On Wednesday, the advisory panel voted unanimously to recommend approval of the drug. The results of the vote weren't a big surprise; the FDA had posted its highly favorable review of the drug on its website on Friday.

The FDA will get to make the final ruling, but usually follows the panel's recommendation; Merck expects to hear from the agency by mid-October. Merck is asking for accelerated approval, under which it would gain marketing approval with less clinical data, but the company must continue clinical trials to gain full approval.

The drug would be the first in a class of HIV drugs called integrase inhibitors that fight HIV by inhibiting a protein required for the virus to enter cells. Gilead Sciences' (NASDAQ:GILD) GS 9137, which showed positive results in a phase 2 clinical trial earlier this year, is Merck's closest competitor in this new class of drugs. GlaxoSmithKline (NYSE:GSK) and Bristol-Myers Squibb (NYSE:BMY) also have integrase inhibitors that are farther behind in the clinic.
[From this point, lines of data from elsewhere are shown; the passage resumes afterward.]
(** In a run that does not persist, the scratch directory made by
    [tempfile.mkdtemp] is removed exactly when the conversion returns a
    text: every failure leaves it on the disk. *)
Theorem scratch_directory_removed_iff_text (product_code : string) (src : source)
    (md_img_dir : option string) :
  let result := extract_content_from_epub env product_code false src md_img_dir in
  Mkdtemp (temp_dir env) ∈ result.1
  ∧ (Rmtree (temp_dir env) ∈ result.1 ↔ is_Some result.2).
Proof.
  cbn zeta.
  destruct (extract_cases env product_code false src md_img_dir)
    as [Hf|(epub & d & r & c & i & -> & Hp & Hc)].
  - rewrite Hf. cbn [fst snd]. split; [left|]. split.
    + intros Hin. by apply prepare_no_rmtree in Hin.
    + by intros [? ?].
  - rewrite (extract_run env product_code false epub md_img_dir _ _ _ _ Hp Hc).
    cbn [fst snd andb]. split; [left|]. unfold delivery.
    destruct (can_open env _) eqn:Ho; [destruct (can_write env _ _) eqn:Hw|]; cbn [andb].
    + split; [by eexists|]. intros _.
      rewrite !elem_of_app. right; right. right; right; left.
    + split; [|by intros [? ?]]. rewrite !elem_of_app. intros [Hin|[Hin|Hin]].
      * by apply prepare_no_rmtree in Hin.
      * by apply image_effects_no_rmtree in Hin.
      * apply list_elem_of_singleton in Hin. done.
    + split; [|by intros [? ?]]. rewrite app_nil_r, !elem_of_app. intros [Hin|Hin].
      * by apply prepare_no_rmtree in Hin.
      * by apply image_effects_no_rmtree in Hin.
Qed.

End leftovers.

(** ** More on paths *)

Section more_path_facts.
Import PosixPath.

Lemma take_drop n p : take n p +:+ drop n p = p.
Proof.
  revert n; induction p as [|a t IH]; intros [|n]; try done.
  simpl. rewrite append_String. by rewrite IH.
Qed.


Lemma has_char_rfind c p : has_char c p = false ↔ rfind c p = (-1)%Z.
Proof.
  induction p as [|a t IH]; simpl; [done|].
  pose proof (rfind_lower c t) as Hl.
  destruct (0 <=? rfind c t)%Z eqn:E.
  - apply Z.leb_le in E. split; [|lia].
    intros Hf. apply orb_false_iff in Hf as [_ Hf]. apply IH in Hf. lia.
  - apply Z.leb_gt in E. assert (rfind c t = (-1)%Z) as Ht by lia.
    apply IH in Ht. rewrite Ht, orb_false_r.
    destruct (decide (a = c)) as [->|Hne].
    + rewrite bool_decide_eq_true_2 by done. done.
    + rewrite bool_decide_eq_false_2 by done. done.
Qed.

Lemma has_char_drop_after c p n :
  (rfind c p < Z.of_nat n)%Z → has_char c (drop n p) = false.
Proof.
  revert n; induction p as [|a t IH]; intros n; [by destruct n|].
  pose proof (rfind_lower c t) as Hl. destruct n as [|n].
  - intros Hr. change (drop 0 (String a t)) with (String a t).
    apply has_char_rfind. pose proof (rfind_lower c (String a t)). lia.
  - simpl. destruct (0 <=? rfind c t)%Z eqn:E.
    + apply Z.leb_le in E. intros Hr. apply IH. lia.
    + apply Z.leb_gt in E. intros _. apply IH. lia.
Qed.

Lemma rfind_append c a b :
  rfind c (a +:+ b)
  = if (0 <=? rfind c b)%Z then (Z.of_nat (String.length a) + rfind c b)%Z
    else rfind c a.
Proof.
  induction a as [|x a IH]; simpl.
  - rewrite append_Empty. destruct (0 <=? rfind c b)%Z eqn:E; [done|].
    apply Z.leb_gt in E. pose proof (rfind_lower c b). lia.
  - rewrite IH. destruct (0 <=? rfind c b)%Z eqn:E.
    + apply Z.leb_le in E.
      destruct (0 <=? Z.of_nat (String.length a) + rfind c b)%Z eqn:E'; [lia|].
      apply Z.leb_gt in E'. lia.
    + done.
Qed.

Lemma drop_append a b : drop (String.length a) (a +:+ b) = b.
Proof. induction a as [|x a IH]; [by destruct b|]. by rewrite append_String. Qed.

Lemma splitext_ext_no_sep p : has_char sep (splitext p).2 = false.
Proof.
  unfold splitext.
  destruct ((rfind sep p <? rfind extsep p)%Z && _) eqn:E; [|done].
  apply andb_true_iff in E as [E _]. apply Z.ltb_lt in E. simpl.
  unfold slice_from. apply has_char_drop_after.
  pose proof (rfind_lower sep p). lia.
Qed.

(** [os.path.splitext] splits a path without losing anything: the root
    followed by the extension is the path; the extension is empty or
    starts with a period, and has no slash in it. *)
Theorem splitext_round_trip (p : string) :
  (splitext p).1 +:+ (splitext p).2 = p
  ∧ ((splitext p).2 = EmptyString ∨ ∃ r, (splitext p).2 = String extsep r)
  ∧ has_char sep (splitext p).2 = false.
Proof.
  split; [|split; [apply splitext_ext|apply splitext_ext_no_sep]].
  unfold splitext. destruct (_ && _); simpl.
  - apply take_drop.
  - clear. induction p as [|a t IH]; [done|]. by rewrite append_String, IH.
Qed.

Lemma basename_join_name (dir name : string) :
  has_char sep name = false → basename (dir +:+ "/" +:+ name) = name.
Proof.
  intros Hn. unfold basename, slice_from.
  rewrite rfind_append.
  assert (rfind sep ("/" +:+ name) = 0%Z) as ->.
  { change ("/" +:+ name) with (String sep name). simpl.
    apply has_char_rfind in Hn. rewrite Hn. simpl.
    by destruct (decide (sep = sep)). }
  simpl. replace (Z.to_nat (Z.of_nat (String.length dir) + 0 + 1))
    with (S (String.length dir)) by lia.
  change ("/" +:+ name) with (String sep name).
  replace (S (String.length dir)) with (String.length (dir +:+ String sep EmptyString)).
  - replace (dir +:+ String sep name)
      with ((dir +:+ String sep EmptyString) +:+ name); [apply drop_append|].
    clear. induction dir as [|x d IH]; [done|]. rewrite !append_String. by rewrite IH.
  - rewrite length_append. simpl. lia.
Qed.

(** [os.path.basename] yields the part after the last slash: it has no
    slash, it is its own basename, and a slash-free name keeps being the
    basename whatever directory is put before it. *)
Theorem basename_of_any_directory (p dir name : string) :
  has_char sep (basename p) = false
  ∧ basename (basename p) = basename p
  ∧ (has_char sep name = false → basename (dir +:+ "/" +:+ name) = name).
Proof.
  split; [|split].
  - apply has_char_rfind, rfind_basename.
  - apply basename_idempotent.
  - apply basename_join_name.
Qed.

Lemma basename_of_any_directory_witness :
  has_char sep "pic.png" = false ∧ basename ("../a" +:+ "/" +:+ "pic.png") = "pic.png".
Proof.
  assert (has_char sep "pic.png" = false) as Hn by (vm_compute; reflexivity).
  split; [exact Hn|].
  exact (proj2 (proj2 (basename_of_any_directory EmptyString "../a" "pic.png")) Hn).
Defined.


End more_path_facts.

(** ** More on the blank-line pass *)

Section more_blank_lines.
Import Re PosixPath.

Lemma calm_append_r a b : calm (a +:+ b) → calm b.
Proof.
  induction a as [|x a IH]; [done|]. rewrite append_String. intros [_ Hc]. by apply IH.
Qed.

Lemma calm_or_three_lf s : calm s ∨ ∃ pre post, s = pre +:+ three_lf +:+ post.
Proof.
  induction s as [|a t IH]; [by left|].
  destruct IH as [Ht|(pre & post & ->)].
  - destruct (decide (span_len is_lf (String a t) < 3)) as [Hs|Hs]; [by left|].
    right.
    destruct t as [|b [|c u]]; simpl in Hs;
      repeat (match type of Hs with context [is_lf ?x] =>
                destruct (is_lf x) eqn:?; simpl in Hs end); try lia.
    exists EmptyString, u. unfold is_lf in *.
    repeat match goal with E : bool_decide _ = true |- _ =>
             apply bool_decide_eq_true in E; subst end.
    reflexivity.
  - right. exists (String a pre), post. by rewrite append_String.
Qed.

(** The blank-line pass leaves no three line feeds in a row, and the
    texts it leaves unchanged are exactly those that have none. *)
Theorem collapse_leaves_no_three_lf (md_content : string) :
  (∀ pre post, collapse_blank_lines md_content ≠ pre +:+ three_lf +:+ post)
  ∧ (collapse_blank_lines md_content = md_content
     ↔ ∀ pre post, md_content ≠ pre +:+ three_lf +:+ post).
Proof.
  assert (∀ s pre post, calm s → s ≠ pre +:+ three_lf +:+ post) as Hcalm.
  { intros s pre post Hs ->. apply calm_append_r in Hs.
    unfold three_lf, NL in Hs. rewrite !append_String, !append_Empty in Hs.
    destruct Hs as [Hs _]. simpl in Hs.
    replace (is_lf LF) with true in Hs by done. lia. }
  split; [|split].
  - intros pre post. apply Hcalm. apply calm_sub.
  - intros Heq pre post. rewrite <- Heq. apply Hcalm, calm_sub.
  - intros Hno. destruct (calm_or_three_lf md_content) as [Hc|(pre & post & Hs)].
    + by apply sub_calm.
    + by destruct (Hno pre post).
Qed.

Lemma without_lf_sub k s :
  k ≤ span_len is_lf s →
  without_lf (sub_from blank_lines k s) = without_lf s.
Proof.
  revert k; induction s as [|a t IH]; intros [|k]; try done.
  - intros _. cbn [sub_from].
    destruct (blank_lines (String a t)) as [[n r]|] eqn:E.
    + apply blank_lines_Some in E as (-> & Hn & ->).
      cbn [span_len] in *. destruct (is_lf a) eqn:Ea; [|lia].
      change (without_lf (String LF (String LF
        (sub_from blank_lines (Init.Nat.pred (S (span_len is_lf t))) t)))
        = without_lf (String a t)).
      cbn [without_lf Init.Nat.pred]. replace (is_lf LF) with true by done.
      rewrite Ea. apply IH. lia.
    + cbn [without_lf]. by rewrite (IH 0) by lia.
  - cbn [span_len sub_from without_lf]. destruct (is_lf a); [|lia].
    intros Hk. apply IH. lia.
Qed.

(** The blank-line pass deletes line feeds and nothing else: without its
    line feeds the text is what it was. *)
Theorem collapse_deletes_only_lf (md_content : string) :
  without_lf (collapse_blank_lines md_content) = without_lf md_content.
Proof. apply without_lf_sub. lia. Qed.

End more_blank_lines.

(** ** More on content documents *)

Section more_soup_facts.
Context `{Libs}.
Import Soup.

Lemma headings_in_nodes n :
  headings_in (tokens n) = length (filter (λ m, is_tag headings m = true) (nodes n)).
Proof.
  induction n as [s|name attrs cs IH] using node_induction; [done|].
  cbn [tokens nodes headings_in opens_heading]. rewrite filter_cons.
  rewrite headings_in_app. cbn [headings_in opens_heading is_tag].
  assert (headings_in (flat_map tokens cs)
          = length (filter (λ m, is_tag headings m = true) (flat_map nodes cs))) as ->.
  { induction IH as [|c cs Hc _ IHcs]; [done|]. cbn [flat_map].
    by rewrite headings_in_app, filter_app, length_app, Hc, IHcs. }
  destruct (decide (bool_decide (name ∈ headings) = true)) as [->|Hf]; simpl; [lia|].
  apply not_true_is_false in Hf. rewrite Hf. simpl. lia.
Qed.

Lemma headings_in_soup soup :
  headings_in (soup_tokens soup) = length (find_all headings soup).
Proof.
  unfold soup_tokens, find_all. induction soup as [|n soup IH]; [done|].
  cbn [flat_map]. by rewrite headings_in_app, filter_app, length_app, headings_in_nodes, IH.
Qed.

Lemma separated_counts i ts :
  headings_in (separated i ts) = headings_in ts
  ∧ length (separated i ts)
    = length ts + 3 * (if decide (i = 0) then pred (headings_in ts) else headings_in ts).
Proof.
  revert i; induction ts as [|t r IH]; intros i.
  { simpl. split; [done|]. destruct (decide (i = 0)); lia. }
  cbn [separated headings_in]. destruct (opens_heading t) eqn:Et.
  - destruct (IH (S i)) as [IH1 IH2]. rewrite headings_in_app, length_app.
    cbn [headings_in length]. rewrite Et, IH1, IH2. cbn [decide]. split.
    + destruct (bool_decide (0 < i)); simpl; lia.
    + destruct (decide (S i = 0)) as [|_]; [lia|].
      destruct (decide (i = 0)) as [->|Hi].
      * rewrite bool_decide_eq_false_2 by lia. simpl. lia.
      * rewrite bool_decide_eq_true_2 by lia. simpl. lia.
  - destruct (IH i) as [IH1 IH2]. cbn [headings_in length]. rewrite Et, IH1, IH2.
    split; [done|]. destruct (decide (i = 0)); lia.
Qed.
The drug will also compete against Pfizer's (NYSE:PFE) Selzentry, which received FDA approval last month. Selzentry also works by stopping the virus from going into cells, but it does so by blocking one of the human proteins that the virus uses to enter the cell rather than inhibiting the viral proteins, as the integrase inhibitors do.

Because it uses a different mechanism to inhibit the virus, Isentress works well in patients who have become immune to established drugs. In fact, Merck asked the FDA to approve the drug for use in "treatment experienced" patients. Merck has only tested the drug in patients who had failed many therapies, so it might gain approval with a more limiting label of patients who have failed therapies.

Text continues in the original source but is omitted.